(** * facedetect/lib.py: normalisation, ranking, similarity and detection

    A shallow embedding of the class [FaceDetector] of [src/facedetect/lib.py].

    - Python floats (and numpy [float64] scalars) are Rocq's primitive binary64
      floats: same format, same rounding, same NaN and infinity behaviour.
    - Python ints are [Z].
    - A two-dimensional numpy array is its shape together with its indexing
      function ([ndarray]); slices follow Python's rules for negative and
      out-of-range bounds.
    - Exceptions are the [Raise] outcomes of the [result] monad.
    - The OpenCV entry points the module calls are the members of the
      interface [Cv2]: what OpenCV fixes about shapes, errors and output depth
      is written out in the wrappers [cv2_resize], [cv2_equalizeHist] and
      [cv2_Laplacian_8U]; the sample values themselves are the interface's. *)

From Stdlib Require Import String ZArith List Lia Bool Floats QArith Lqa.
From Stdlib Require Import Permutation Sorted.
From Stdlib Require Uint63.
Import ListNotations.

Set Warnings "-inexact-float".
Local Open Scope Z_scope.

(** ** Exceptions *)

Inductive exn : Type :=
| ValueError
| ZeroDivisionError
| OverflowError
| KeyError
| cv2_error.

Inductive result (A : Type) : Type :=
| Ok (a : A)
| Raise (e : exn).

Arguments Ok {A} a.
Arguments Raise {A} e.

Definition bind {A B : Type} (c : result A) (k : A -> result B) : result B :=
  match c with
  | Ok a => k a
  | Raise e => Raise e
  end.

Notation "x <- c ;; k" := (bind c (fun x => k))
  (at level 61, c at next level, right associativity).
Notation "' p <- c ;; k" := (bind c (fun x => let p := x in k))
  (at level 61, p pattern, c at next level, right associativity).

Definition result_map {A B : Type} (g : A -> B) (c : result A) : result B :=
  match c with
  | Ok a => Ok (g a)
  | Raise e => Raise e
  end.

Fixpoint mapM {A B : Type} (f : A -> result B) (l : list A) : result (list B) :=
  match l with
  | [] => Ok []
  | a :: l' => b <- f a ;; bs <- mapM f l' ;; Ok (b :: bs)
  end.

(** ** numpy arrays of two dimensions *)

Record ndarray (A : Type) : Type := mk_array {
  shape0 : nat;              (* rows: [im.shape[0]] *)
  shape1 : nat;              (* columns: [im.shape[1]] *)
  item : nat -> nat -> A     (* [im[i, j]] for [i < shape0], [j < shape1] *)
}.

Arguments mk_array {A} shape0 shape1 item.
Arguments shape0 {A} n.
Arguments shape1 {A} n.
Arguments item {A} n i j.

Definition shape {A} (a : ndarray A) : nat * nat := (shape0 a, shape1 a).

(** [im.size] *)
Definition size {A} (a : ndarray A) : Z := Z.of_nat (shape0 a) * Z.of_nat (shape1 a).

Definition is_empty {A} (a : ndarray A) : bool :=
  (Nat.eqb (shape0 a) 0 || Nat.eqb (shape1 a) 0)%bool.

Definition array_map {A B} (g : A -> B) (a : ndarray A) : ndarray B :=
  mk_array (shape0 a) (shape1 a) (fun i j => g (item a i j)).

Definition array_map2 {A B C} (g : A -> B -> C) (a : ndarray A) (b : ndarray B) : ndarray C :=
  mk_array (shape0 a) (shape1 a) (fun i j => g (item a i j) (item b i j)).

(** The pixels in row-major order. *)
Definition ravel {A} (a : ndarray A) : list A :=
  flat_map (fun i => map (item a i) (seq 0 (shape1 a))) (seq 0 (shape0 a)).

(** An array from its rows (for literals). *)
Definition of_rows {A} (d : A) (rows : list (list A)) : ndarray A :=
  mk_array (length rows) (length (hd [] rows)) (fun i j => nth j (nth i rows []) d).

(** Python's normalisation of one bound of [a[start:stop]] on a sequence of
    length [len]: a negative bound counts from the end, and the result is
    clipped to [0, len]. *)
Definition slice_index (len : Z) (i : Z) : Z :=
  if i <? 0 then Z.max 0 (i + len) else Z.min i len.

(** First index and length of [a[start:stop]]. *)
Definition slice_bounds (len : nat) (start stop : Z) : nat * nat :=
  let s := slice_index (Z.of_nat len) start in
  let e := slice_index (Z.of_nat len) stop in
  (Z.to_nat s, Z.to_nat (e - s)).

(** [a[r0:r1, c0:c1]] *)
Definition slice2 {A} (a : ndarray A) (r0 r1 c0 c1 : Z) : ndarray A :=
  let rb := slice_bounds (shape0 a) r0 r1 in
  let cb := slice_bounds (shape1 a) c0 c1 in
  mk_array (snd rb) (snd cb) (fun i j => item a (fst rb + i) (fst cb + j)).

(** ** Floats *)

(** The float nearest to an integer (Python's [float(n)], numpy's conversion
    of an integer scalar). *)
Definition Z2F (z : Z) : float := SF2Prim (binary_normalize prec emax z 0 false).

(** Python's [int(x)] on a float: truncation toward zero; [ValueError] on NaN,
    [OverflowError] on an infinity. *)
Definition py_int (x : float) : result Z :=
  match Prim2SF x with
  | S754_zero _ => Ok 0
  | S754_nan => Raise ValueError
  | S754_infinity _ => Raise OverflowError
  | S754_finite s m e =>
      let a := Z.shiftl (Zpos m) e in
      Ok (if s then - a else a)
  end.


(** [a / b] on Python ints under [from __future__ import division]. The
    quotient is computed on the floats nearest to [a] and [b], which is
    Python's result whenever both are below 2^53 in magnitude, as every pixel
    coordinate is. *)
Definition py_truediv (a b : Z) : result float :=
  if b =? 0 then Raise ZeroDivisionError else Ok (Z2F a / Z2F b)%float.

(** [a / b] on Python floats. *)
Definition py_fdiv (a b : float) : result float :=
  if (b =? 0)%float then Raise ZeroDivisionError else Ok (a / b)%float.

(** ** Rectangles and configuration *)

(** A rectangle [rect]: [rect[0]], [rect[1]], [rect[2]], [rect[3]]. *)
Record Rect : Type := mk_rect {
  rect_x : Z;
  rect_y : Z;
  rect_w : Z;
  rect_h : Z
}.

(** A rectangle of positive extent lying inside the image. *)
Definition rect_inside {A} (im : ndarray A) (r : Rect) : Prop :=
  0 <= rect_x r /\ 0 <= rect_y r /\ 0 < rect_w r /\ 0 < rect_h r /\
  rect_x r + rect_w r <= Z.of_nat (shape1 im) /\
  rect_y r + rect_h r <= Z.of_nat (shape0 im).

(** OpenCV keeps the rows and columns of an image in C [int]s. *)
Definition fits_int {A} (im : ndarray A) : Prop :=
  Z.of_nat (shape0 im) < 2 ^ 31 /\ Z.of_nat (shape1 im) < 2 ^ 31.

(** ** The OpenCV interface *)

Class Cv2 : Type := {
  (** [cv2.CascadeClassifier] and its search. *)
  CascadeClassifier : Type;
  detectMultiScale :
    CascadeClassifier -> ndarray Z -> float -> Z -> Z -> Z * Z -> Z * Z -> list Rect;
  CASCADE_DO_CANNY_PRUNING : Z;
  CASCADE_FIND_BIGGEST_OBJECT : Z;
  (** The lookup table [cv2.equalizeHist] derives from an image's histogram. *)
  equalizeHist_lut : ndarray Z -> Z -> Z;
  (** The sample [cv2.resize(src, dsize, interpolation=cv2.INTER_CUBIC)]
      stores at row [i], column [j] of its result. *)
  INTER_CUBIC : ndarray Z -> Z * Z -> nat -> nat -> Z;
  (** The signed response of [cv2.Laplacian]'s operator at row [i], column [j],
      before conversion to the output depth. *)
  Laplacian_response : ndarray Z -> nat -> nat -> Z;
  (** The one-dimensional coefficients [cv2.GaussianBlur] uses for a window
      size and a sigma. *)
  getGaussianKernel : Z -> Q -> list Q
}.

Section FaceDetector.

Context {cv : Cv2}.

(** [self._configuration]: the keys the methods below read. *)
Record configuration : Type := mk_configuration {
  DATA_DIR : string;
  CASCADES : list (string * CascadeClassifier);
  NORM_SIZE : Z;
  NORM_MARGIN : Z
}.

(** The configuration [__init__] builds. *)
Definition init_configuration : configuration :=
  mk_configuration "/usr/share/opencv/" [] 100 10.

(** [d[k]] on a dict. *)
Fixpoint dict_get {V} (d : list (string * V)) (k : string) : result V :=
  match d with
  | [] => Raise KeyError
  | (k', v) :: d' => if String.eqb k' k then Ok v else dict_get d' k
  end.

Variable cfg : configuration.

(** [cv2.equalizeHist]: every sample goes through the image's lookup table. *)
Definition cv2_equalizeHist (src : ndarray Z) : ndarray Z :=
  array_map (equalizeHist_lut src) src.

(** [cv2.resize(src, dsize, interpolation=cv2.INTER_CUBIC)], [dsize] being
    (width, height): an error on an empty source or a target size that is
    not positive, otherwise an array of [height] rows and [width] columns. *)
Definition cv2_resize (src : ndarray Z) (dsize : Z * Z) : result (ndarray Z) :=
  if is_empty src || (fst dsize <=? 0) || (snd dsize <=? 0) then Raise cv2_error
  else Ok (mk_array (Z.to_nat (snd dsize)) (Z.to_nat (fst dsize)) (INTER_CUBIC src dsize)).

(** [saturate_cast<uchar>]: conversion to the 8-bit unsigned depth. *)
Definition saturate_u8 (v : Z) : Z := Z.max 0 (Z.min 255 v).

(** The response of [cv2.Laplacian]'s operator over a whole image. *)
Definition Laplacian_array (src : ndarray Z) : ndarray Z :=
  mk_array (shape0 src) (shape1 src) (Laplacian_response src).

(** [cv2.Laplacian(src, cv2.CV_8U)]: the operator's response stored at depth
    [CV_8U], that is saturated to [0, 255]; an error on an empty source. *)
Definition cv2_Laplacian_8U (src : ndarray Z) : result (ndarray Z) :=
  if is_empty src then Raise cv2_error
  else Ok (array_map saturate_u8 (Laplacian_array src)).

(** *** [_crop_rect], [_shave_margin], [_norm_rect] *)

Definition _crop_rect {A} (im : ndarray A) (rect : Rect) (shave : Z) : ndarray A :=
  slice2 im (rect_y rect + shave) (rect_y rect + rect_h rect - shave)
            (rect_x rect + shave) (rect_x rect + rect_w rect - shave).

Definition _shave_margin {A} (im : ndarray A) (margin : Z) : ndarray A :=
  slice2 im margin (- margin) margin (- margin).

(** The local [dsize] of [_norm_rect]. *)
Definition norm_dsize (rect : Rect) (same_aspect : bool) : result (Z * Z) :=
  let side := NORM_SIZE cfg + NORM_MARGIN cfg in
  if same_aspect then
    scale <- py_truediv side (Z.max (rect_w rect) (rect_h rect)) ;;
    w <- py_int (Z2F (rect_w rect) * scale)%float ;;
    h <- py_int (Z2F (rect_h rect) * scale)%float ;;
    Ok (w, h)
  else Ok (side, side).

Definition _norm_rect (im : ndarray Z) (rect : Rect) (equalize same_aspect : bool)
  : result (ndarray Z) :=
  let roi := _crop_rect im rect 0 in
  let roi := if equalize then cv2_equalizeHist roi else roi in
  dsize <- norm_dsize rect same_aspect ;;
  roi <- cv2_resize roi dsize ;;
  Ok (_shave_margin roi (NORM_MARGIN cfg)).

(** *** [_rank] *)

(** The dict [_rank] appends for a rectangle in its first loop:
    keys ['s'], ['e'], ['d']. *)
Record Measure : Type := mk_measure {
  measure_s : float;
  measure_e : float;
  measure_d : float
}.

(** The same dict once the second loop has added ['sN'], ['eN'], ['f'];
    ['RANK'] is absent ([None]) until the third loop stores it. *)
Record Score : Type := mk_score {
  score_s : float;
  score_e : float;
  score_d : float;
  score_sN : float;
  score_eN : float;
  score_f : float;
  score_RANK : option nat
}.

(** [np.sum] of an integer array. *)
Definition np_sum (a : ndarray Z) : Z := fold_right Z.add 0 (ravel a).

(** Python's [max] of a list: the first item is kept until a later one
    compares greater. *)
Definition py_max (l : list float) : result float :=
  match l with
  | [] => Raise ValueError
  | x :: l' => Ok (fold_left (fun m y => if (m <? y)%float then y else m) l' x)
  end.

* * *

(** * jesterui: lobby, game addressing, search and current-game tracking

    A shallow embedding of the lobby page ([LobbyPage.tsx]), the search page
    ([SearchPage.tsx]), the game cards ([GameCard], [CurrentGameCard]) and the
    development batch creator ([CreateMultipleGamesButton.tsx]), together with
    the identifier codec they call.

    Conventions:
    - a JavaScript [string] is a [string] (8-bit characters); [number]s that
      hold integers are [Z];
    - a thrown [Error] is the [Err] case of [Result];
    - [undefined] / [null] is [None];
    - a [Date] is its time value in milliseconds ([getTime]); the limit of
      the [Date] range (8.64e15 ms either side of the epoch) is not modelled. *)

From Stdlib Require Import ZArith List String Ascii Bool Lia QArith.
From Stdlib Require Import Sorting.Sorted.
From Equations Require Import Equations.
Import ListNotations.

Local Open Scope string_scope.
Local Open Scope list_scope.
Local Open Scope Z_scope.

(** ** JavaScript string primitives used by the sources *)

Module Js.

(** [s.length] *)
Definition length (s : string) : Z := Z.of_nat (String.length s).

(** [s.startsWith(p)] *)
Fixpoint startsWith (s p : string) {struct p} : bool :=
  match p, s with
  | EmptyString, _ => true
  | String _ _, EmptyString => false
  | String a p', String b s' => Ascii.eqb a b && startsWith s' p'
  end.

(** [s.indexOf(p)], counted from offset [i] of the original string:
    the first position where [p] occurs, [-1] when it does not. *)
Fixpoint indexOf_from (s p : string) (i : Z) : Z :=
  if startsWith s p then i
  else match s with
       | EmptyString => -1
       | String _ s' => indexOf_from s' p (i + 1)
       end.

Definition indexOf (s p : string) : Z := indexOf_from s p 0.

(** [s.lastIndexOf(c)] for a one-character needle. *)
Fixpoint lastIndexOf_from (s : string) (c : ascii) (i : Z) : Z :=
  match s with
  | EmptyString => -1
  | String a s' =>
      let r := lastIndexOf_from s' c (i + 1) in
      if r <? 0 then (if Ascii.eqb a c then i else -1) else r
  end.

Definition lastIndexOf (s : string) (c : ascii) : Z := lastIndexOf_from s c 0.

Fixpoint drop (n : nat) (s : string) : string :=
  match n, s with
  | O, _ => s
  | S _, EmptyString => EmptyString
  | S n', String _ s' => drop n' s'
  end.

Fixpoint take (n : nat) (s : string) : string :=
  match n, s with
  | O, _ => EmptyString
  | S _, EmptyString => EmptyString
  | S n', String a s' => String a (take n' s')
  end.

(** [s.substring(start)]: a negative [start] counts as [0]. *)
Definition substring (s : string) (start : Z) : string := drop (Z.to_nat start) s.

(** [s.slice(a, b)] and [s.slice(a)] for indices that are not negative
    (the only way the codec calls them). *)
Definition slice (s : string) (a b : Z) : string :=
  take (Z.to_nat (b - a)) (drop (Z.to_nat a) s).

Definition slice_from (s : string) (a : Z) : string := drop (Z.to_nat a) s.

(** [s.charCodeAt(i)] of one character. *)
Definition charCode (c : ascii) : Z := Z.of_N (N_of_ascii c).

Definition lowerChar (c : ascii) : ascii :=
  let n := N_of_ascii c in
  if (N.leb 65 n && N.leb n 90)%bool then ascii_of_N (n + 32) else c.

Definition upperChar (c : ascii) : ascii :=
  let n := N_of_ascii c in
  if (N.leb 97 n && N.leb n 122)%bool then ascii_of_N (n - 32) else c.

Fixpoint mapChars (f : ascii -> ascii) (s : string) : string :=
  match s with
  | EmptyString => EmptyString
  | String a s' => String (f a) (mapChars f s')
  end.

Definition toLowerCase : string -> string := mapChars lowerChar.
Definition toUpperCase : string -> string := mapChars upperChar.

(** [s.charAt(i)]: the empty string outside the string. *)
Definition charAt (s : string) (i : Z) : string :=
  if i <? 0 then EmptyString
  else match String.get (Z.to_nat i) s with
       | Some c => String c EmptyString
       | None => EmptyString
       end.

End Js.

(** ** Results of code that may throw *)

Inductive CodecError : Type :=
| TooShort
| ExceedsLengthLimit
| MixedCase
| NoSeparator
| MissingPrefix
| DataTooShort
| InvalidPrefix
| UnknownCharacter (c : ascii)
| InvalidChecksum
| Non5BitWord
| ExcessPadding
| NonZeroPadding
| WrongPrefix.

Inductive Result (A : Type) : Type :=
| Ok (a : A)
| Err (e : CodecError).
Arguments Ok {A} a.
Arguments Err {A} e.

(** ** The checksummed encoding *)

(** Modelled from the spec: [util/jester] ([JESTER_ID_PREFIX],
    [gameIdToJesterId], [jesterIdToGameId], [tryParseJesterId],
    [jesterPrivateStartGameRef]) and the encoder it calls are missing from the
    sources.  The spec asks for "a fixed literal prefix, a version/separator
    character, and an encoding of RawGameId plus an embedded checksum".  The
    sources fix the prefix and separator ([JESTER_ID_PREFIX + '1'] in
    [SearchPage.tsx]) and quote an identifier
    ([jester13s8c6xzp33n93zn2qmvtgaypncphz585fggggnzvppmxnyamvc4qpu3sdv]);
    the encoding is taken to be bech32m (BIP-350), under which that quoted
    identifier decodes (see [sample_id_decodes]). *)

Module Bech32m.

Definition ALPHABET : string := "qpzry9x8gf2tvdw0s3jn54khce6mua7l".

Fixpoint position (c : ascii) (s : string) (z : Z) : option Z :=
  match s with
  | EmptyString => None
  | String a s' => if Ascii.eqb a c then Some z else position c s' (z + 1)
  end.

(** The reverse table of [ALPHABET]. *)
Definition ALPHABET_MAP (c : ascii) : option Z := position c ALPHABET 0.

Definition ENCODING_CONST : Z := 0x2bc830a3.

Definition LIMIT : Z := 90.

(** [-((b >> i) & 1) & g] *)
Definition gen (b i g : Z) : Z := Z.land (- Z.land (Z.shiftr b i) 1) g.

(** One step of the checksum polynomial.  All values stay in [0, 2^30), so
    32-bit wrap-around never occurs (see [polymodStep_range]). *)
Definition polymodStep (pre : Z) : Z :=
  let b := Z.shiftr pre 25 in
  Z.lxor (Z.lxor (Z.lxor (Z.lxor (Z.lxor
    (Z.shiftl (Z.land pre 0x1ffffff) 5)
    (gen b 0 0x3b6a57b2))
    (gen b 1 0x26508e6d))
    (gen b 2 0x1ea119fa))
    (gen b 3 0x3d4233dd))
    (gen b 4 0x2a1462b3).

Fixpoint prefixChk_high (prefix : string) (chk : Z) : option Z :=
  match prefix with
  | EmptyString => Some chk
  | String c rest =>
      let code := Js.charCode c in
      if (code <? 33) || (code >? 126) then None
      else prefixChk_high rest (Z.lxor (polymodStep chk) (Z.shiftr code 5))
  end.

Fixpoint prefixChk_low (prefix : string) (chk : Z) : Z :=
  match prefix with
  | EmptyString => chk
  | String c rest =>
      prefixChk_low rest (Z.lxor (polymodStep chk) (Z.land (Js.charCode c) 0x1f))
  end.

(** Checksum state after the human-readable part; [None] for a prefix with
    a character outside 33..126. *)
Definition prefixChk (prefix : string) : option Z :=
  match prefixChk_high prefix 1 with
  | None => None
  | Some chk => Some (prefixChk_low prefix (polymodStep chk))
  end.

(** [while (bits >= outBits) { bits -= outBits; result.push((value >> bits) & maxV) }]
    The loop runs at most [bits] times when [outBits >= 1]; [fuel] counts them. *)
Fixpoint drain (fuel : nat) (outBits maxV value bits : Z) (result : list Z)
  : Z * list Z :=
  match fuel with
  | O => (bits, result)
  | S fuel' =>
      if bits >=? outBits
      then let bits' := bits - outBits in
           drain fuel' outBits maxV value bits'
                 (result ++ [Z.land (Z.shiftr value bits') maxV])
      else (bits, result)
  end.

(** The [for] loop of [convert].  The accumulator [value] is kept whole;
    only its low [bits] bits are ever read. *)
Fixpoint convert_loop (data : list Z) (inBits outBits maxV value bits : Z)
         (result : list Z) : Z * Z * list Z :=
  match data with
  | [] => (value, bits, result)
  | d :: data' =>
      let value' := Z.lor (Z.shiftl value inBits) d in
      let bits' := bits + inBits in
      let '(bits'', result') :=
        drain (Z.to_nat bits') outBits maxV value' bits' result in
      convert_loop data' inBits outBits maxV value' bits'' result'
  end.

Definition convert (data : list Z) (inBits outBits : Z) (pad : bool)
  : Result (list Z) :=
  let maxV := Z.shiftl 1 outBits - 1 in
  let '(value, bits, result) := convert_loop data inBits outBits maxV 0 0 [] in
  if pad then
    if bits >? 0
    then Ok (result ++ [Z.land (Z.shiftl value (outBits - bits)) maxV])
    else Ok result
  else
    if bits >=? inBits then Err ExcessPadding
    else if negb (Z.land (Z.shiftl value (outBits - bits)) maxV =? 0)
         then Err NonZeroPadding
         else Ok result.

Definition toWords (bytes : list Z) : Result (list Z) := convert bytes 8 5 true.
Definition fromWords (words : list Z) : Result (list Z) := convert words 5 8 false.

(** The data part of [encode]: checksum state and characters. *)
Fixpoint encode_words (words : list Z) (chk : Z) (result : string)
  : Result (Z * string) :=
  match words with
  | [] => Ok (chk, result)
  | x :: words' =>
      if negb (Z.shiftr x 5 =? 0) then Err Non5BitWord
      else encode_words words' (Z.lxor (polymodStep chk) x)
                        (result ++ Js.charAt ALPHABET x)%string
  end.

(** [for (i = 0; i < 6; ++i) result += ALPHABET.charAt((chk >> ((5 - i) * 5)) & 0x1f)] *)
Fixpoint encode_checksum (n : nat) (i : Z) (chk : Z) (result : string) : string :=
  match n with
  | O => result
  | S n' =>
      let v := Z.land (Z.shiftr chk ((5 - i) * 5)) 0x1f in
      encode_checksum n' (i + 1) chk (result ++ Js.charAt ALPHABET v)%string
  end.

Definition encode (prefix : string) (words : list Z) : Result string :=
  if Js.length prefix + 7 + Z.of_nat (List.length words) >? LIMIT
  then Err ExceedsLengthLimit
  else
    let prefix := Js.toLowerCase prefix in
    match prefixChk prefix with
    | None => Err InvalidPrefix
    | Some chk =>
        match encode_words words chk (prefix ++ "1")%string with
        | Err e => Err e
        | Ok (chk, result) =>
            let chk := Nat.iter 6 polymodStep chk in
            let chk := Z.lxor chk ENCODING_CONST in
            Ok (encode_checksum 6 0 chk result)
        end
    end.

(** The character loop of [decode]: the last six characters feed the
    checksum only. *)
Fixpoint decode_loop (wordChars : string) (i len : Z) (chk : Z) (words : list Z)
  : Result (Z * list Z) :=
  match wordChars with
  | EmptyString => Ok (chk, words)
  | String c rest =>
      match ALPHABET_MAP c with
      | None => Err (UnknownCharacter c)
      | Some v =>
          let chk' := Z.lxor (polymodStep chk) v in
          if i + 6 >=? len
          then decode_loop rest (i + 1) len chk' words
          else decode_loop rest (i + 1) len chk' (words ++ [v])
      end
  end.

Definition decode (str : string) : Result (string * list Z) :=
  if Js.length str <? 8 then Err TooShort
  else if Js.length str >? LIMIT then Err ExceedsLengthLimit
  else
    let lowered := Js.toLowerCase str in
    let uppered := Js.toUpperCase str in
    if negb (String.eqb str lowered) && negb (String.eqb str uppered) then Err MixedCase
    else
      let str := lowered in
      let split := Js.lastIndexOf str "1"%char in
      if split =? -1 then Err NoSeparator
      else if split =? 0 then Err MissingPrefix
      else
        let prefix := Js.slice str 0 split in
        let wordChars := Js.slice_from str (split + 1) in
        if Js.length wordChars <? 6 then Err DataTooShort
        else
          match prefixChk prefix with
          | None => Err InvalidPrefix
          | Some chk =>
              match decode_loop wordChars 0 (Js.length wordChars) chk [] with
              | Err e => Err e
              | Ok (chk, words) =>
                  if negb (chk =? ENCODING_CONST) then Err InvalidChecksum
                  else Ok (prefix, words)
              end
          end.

TASK STATEMENT =
Where a line in the material contains "associativity", copy that line.

ANSWER BOX =
  (at level 61, c at next level, right associativity).
  (at level 61, p pattern, c at next level, right associativity).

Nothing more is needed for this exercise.